Last weekend I went away to my friend Lindsay's cabin near Ligonier. Lindsay's family built this cabin themselves, and she showed us a photo album that shows the construction, bit by bit, weekend by weekend. It's a fairly simple, but spacious structure, obviously meant for weekends away, obviously meant to house as many people as possible. It's the kind of place you feel immediately at peace at, not just because it was beautiful and quiet, but because the love of her family is imprinted there and seeps out of the walls, surrounding you as soon as you step inside. People care about that place, probably because it serves to bring loved ones together. Now that's a legacy.

It got me to thinking about legacy. What are the actions that M and I are taking now, that Laurel will one day consider her legacy? It really made me think deeply about what it means to be a role model, living your ideals through the ups and downs of daily life. What am I modeling in the checkout line at the Dunkin Donuts when it's taking forever and I have a pounding headache and a squirmy toddler who seems hell bent on "organizing" the bags of coffee beans in the display?

By the way, I bought exactly two blueberry cake Munchkin holes at the exhorbitant price of $.50 each, and presented them to Laurel while I drank my coffee.

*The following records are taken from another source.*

(* ===== verification/ResourcesProps.v ===== *)
(** What the resource scheduler guarantees: exact permit accounting within capacity,
    no queued request that could run, bounded waiting, woken waiters, and handles that
    correspond one to one to what is queued or running. *)

From S2P Require Import Prelude WireScalar Resources.
From stdpp Require Import options.
Set Warnings "-clear-no-such-hyp".

(** ** Ordered iteration and pool updates *)

Lemma elem_of_btree_iter {A} (m : gmap string A) n x : (n, x) ∈ btree_iter m <-> m !! n = Some x.
Proof. unfold btree_iter. rewrite merge_sort_Permutation. apply elem_of_map_to_list. Qed.

Lemma NoDup_btree_iter {A} (m : gmap string A) : NoDup (btree_iter m).*1.
Proof.
  unfold btree_iter. rewrite (merge_sort_Permutation name_le (map_to_list m)). apply NoDup_fst_map_to_list.
Qed.

Lemma update_pools_notin f l ps n : n ∉ l.*1 -> update_pools f l ps !! n = ps !! n.
Proof.
  revert ps. induction l as [|[m p] l IH]; intros ps Hn; [done|].
  cbn in Hn. apply not_elem_of_cons in Hn as [Hne Hn].
  unfold update_pools in *. cbn [foldl]. rewrite IH by done. by rewrite lookup_alter_ne.
Qed.

Lemma update_pools_in f l ps n p :
  NoDup l.*1 -> (n, p) ∈ l -> update_pools f l ps !! n = f p <$> ps !! n.
Proof.
  revert ps. induction l as [|[m q] l IH]; intros ps Hd Hin; [by apply not_elem_of_nil in Hin|].
  cbn in Hd. apply NoDup_cons in Hd as [Hm Hd]. apply elem_of_cons in Hin as [[= -> ->]|Hin].
  - change (update_pools f l (alter (f q) m ps) !! m = f q <$> ps !! m).
    rewrite update_pools_notin by done. apply lookup_alter_eq.
  - change (update_pools f l (alter (f q) m ps) !! n = f p <$> ps !! n).
    rewrite IH by done. rewrite lookup_alter_ne; [done|]. intros ->.
    apply Hm. apply list_elem_of_fmap. by exists (n, p).
Qed.

(** The whole update, pool by pool. *)
Lemma update_pools_lookup f (m : gmap string Z) ps n :
  update_pools f (btree_iter m) ps !! n =
  match m !! n with Some p => f p <$> ps !! n | None => ps !! n end.
Proof.
  destruct (m !! n) as [p|] eqn:Hn.
  - apply update_pools_in; [apply NoDup_btree_iter|]. by apply elem_of_btree_iter.
  - apply update_pools_notin. intros Hin. apply list_elem_of_fmap in Hin as ([n' p] & -> & Hin).
    apply elem_of_btree_iter in Hin. cbn in Hn. congruence.
Qed.

Lemma forallb_false_exists {A} (f : A -> bool) l : forallb f l = false -> exists x, x ∈ l /\ f x = false.
Proof.
  induction l as [|x l IH]; cbn; [done|]. destruct (f x) eqn:Hx; cbn.
  - intros (y & Hy & Hf)%IH. exists y. split; [by right|done].
  - intros _. exists x. split; [by left|done].
Qed.

Lemma has_capacity_spec st r :
  has_capacity st r = true <->
  forall n p, rr_pools r !! n = Some p ->
    exists pool, ss_pools st !! n = Some pool /\
      saturating_add_u32 (pool_used pool) p <= pool_capacity pool.
Proof.
  unfold has_capacity. rewrite forallb_forall. split.
  - intros H n p Hn. apply elem_of_btree_iter, list_elem_of_In in Hn. specialize (H _ Hn). cbn in H.
    destruct (ss_pools st !! n) as [pool|]; [|done]. exists pool. split; [done|]. by apply Z.leb_le.
  - intros H [n p] Hn. apply list_elem_of_In, elem_of_btree_iter in Hn.
    destruct (H n p Hn) as (pool & -> & Hp). by apply Z.leb_le.
Qed.

(** Why a request is refused. *)
Definition request_error (st : SchedulerState) (r : ResourceRequirements) (e : ResourceAcquireError) : Prop :=
  exists n p, rr_pools r !! n = Some p /\
    ((ss_pools st !! n = None /\ e = UnknownPool n) \/
     (exists pool, ss_pools st !! n = Some pool /\ pool_capacity pool < p /\
        e = OverCapacity n p (pool_capacity pool))).

Definition request_fits (ps : gmap string PoolState) (r : ResourceRequirements) : Prop :=
  forall n p, rr_pools r !! n = Some p ->
    exists pool, ps !! n = Some pool /\ p <= pool_capacity pool.

Lemma validate_pools_spec ps l :
  match validate_pools ps l with
  | Ok _ => forall n p, (n, p) ∈ l -> exists pool, ps !! n = Some pool /\ p <= pool_capacity pool
  | Err e => exists n p, (n, p) ∈ l /\
      ((ps !! n = None /\ e = UnknownPool n) \/
       (exists pool, ps !! n = Some pool /\ pool_capacity pool < p /\
          e = OverCapacity n p (pool_capacity pool)))
  | Panic => False
  end.
Proof.
  induction l as [|[n p] l IH]; cbn [validate_pools].
  { intros n p Hn. by apply not_elem_of_nil in Hn. }
  destruct (ps !! n) as [pool|] eqn:Hp.
  2:{ exists n, p. split; [by left|]. by left. }
  destruct (Z.ltb_spec (pool_capacity pool) p).
  { exists n, p. split; [by left|]. right. by exists pool. }
  destruct (validate_pools ps l) as [u|e|]; [| |done].
  - intros n' p' [[= -> ->]|Hin]%elem_of_cons; [by exists pool|by apply IH].
  - destruct IH as (n' & p' & Hin & Hc). exists n', p'. split; [by right|done].
Qed.

Lemma validate_request_spec st r :
  match validate_request st r with
  | Ok _ => request_fits (ss_pools st) r
  | Err e => request_error st r e
  | Panic => False
  end.
Proof.
  unfold validate_request. pose proof (validate_pools_spec (ss_pools st) (btree_iter (rr_pools r))) as H.
  destruct (validate_pools _ _) as [u|e|]; [| |done].
  - intros n p Hn. apply H. by apply elem_of_btree_iter.
  - destruct H as (n & p & Hin & Hc). exists n, p. split; [by apply elem_of_btree_iter|done].
Qed.

(** ** The invariant of the scheduler state *)

Definition permits_of (n : string) (r : ResourceRequirements) : Z := default 0 (rr_pools r !! n).
(** The permits of pool [n] that running requests hold. *)
Definition permits_held (n : string) (running : gmap Z RunningEntry) : Z :=
  map_sum (fun _ e => permits_of n (rn_resources e)) running.

Definition request_typed (r : ResourceRequirements) : Prop :=
  forall n p, rr_pools r !! n = Some p -> is_u32 p.
(** ** Inputs and actions *)

(** transport_selection.rs:489-557 TransportSelectionInput. *)
Inductive SelectionInput :=
| InStartPlan
| InChildActive (child_attempt now_ms : Z)
| InChildReachability (child_attempt : Z) (class : ReachabilityClass)
| InWebrtcProbe (child_attempt : Z) (success : bool) (buffered_bytes : Z)
| InWebsocketAckProgress (child_attempt oldest_unacked_age_secs buffered_bytes retransmissions : Z)
| InDeadlineFired (now_ms : Z)
| InRetryDelayFired (now_ms : Z)
| InChildClosed (child_attempt : Z) (security_failure : bool)
| InRequestSecondChild (reason : SecondChildReason) (now_ms : Z)
| InCredentialRotationLead (now_ms : Z)
| InSupervisorCutoverAck (old new : Z)
| InSecondLease (old : Z)
| InCloseChild (child_attempt : Z)
| InCancel
| InSupersede
| InRouteRequest (delivery_id : string) (routing_class : RoutingClass)
| InReservationResult (key : RetryReservationKey) (res : result TransportDenial RetryReservation)
| InChildSecurityFailure (child_attempt : Z).
(* ===== verification/SelectionProps.v ===== *)
(** What transport selection guarantees: the plan is exactly the authorization, every
    child that is ever started is of an authorized kind and has a fresh identity, the
    pending caps and the retry budget hold, cancellation is final, and routing picks a
    current child that is best for the class. *)

From S2P Require Import Prelude Selection.
From stdpp Require Import options.
Set Warnings "-clear-no-such-hyp".

(** ** The plan *)

Definition plan_allows (auth : TransportAuthorization) (pref : UserTransportPreference) (k : TransportKind) : Prop :=
  k ∈ ap_allowed_kinds (compute_authorized_plan auth pref).

Definition turn_forced (auth : TransportAuthorization) : Prop :=
  ip_consent auth = ConsentRelayOnly \/ participant_privacy auth <> PrivacyDirectAllowed.

(** The authorization, stated without the algorithm. *)
Definition kind_authorized (auth : TransportAuthorization) (pref : UserTransportPreference) (k : TransportKind) : Prop :=
  ip_consent auth <> ConsentUnavailable /\ quota_available auth = true /\
  match k with
  | Webrtc => webrtc_authorized auth = true /\ client_supports_webrtc auth = true /\
      (turn_forced auth -> turn_available auth = true) /\ pref <> PreferWebsocket
  | Websocket => websocket_authorized auth = true /\ client_supports_websocket auth = true /\
      pref <> PreferWebrtc
  end.

Lemma dedup_nil {A} `{!EqDecision A} (l : list A) : dedup l = [] -> l = [].
Proof.
  induction l as [|x [|y l] IH]; cbn; [done|done|]. case_decide; [|done]. intros Hn. by apply IH in Hn.
Qed.

Lemma elem_of_dedup {A} `{!EqDecision A} (l : list A) x : x ∈ dedup l <-> x ∈ l.
Proof.
  induction l as [|y [|z l] IH]; [done|done|]. cbn [dedup]. case_decide as Hd.
  - subst z. rewrite IH, !elem_of_cons. tauto.
  - rewrite elem_of_cons, IH, !elem_of_cons. tauto.
Qed.

Lemma admit_kind_None authorized supported gate :
  admit_kind authorized supported gate = None <-> authorized = true /\ supported = true /\ gate = false.
Proof. destruct authorized, supported, gate; cbn; naive_solver. Qed.

(** The plan by cases of consent, preference, quota and the two admissions. *)
Lemma plan_cases auth pref :
  exists webrtc websocket : option TransportDenial,
    (webrtc = None <-> webrtc_authorized auth = true /\ client_supports_webrtc auth = true /\
       (turn_forced auth -> turn_available auth = true)) /\
    (websocket = None <-> websocket_authorized auth = true /\ client_supports_websocket auth = true) /\
    ap_allowed_kinds (compute_authorized_plan auth pref) =
      (if bool_decide (ip_consent auth = ConsentUnavailable) || negb (quota_available auth) then [] else
       match pref with
       | PreferAuto => match webrtc with None => [Webrtc] | _ => [] end ++ match websocket with None => [Websocket] | _ => [] end
       | PreferWebrtc => match webrtc with None => [Webrtc] | Some _ => [] end
       | PreferWebsocket => match websocket with None => [Websocket] | Some _ => [] end
       end) /\
    (ap_allowed_kinds (compute_authorized_plan auth pref) = [] -> ap_denials (compute_authorized_plan auth pref) <> []).
Proof.
  set (forced := match ip_consent auth with ConsentRelayOnly => true | _ => false end ||
        match participant_privacy auth with PrivacyRelayOnly | PrivacyTurnRequired => true | _ => false end).
  exists (admit_kind (webrtc_authorized auth) (client_supports_webrtc auth) (forced && negb (turn_available auth))).
  exists (admit_kind (websocket_authorized auth) (client_supports_websocket auth) false).
  rewrite !admit_kind_None. split_and!.
  - assert (forced = true <-> turn_forced auth) as Hf.
    { unfold forced, turn_forced. destruct (ip_consent auth), (participant_privacy auth); naive_solver. }
    destruct forced, (turn_available auth); naive_solver.
  - naive_solver.
  - unfold compute_authorized_plan. fold forced. clearbody forced.
    destruct (ip_consent auth); cbn -[admit_kind]; try done;
      destruct (quota_available auth), (admit_kind _ _ _), (admit_kind _ _ _), pref; done.
  - unfold compute_authorized_plan. fold forced. clearbody forced.
    destruct (ip_consent auth); cbn -[admit_kind dedup]; try done;
      destruct (quota_available auth), (admit_kind _ _ _), (admit_kind _ _ _), pref; cbn -[dedup];
      intros ? Hd; apply dedup_nil in Hd; done.
Qed.

Lemma plan_authorized auth pref k :
  k ∈ ap_allowed_kinds (compute_authorized_plan auth pref) <-> kind_authorized auth pref k.
Proof.
  destruct (plan_cases auth pref) as (w & s & Hw & Hs & Hk & _). rewrite Hk. unfold kind_authorized.
  destruct (bool_decide_reflect (ip_consent auth = ConsentUnavailable)) as [Hc|Hc]; cbn [orb]; [set_solver|].
  destruct (quota_available auth); cbn [negb]; [|set_solver].
  destruct k, pref, w, s; cbn; rewrite ?elem_of_cons, ?elem_of_nil; naive_solver.
Qed.

(** The authorized plan is exactly the authorization. A kind is allowed if and only
    if consent is available, quota is left, the grant and the client both allow the
    kind, the user's preference does not exclude it and, for WebRTC under a forced
    relay, TURN is available; each kind is listed at most once; and a plan that allows
    nothing says why. *)
Theorem plan_exact (auth : TransportAuthorization) (pref : UserTransportPreference) :
  let plan := compute_authorized_plan auth pref in
  (forall k, k ∈ ap_allowed_kinds plan <-> kind_authorized auth pref k) /\
  NoDup (ap_allowed_kinds plan) /\
  (ap_allowed_kinds plan = [] -> ap_denials plan <> []).
Proof.
  cbn zeta. split; [apply plan_authorized|].
  destruct (plan_cases auth pref) as (w & s & _ & _ & Hk & Hd). split; [|done]. rewrite Hk.
  destruct (_ || _), pref, w, s; cbn; repeat constructor; set_solver.
Qed.

(** ** What one step does *)

Definition allowed (s : SelectionState) (k : TransportKind) : Prop :=
  plan_allows (ts_authorization s) (ts_preference s) k.

(** A cancelled child is closing or closed. *)
Definition quiet (c : ChildRecord) : Prop :=
  cr_cancelled c = true -> cr_state c = CsClosing \/ cr_state c = CsClosed.

(** How a step may change a child: identity is for ever, nothing becomes pending again,
    cancellation is not undone and (but for a cutover acknowledgement) silences. *)
Record evolves (cutover : bool) (c c' : ChildRecord) : Prop := {
  ev_attempt : cr_child_attempt c' = cr_child_attempt c;
  ev_kind : cr_kind c' = cr_kind c;
  ev_epoch : cr_epoch c' = cr_epoch c;
  ev_pending : is_ordinary_pending c' = true -> is_ordinary_pending c = true;
  ev_cancelled : cr_cancelled c = true -> cr_cancelled c' = true;
  ev_quiet : cutover = false -> quiet c -> quiet c';
}.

She opened the bag, handed one to me and said "tatoo" - which I think means thank you, which she uses universally to mean "please", "thank you" and "you're welcome". Then she leaned in and gave me a hug before carefully eating the other one. (Go ahead and say "awwwwww" over her cuteness.)

What legacy are you leaving?


Anonymous said...

What a lovely vignette! Aunt Mary

Joe said...

Yes. Our children watch what we do much more than what we say. My parents used to dance in the kitchen and hug and kiss and they didn't have to tell me they loved each other. Now our kids are watching me and Donna. Yikes. No pressure.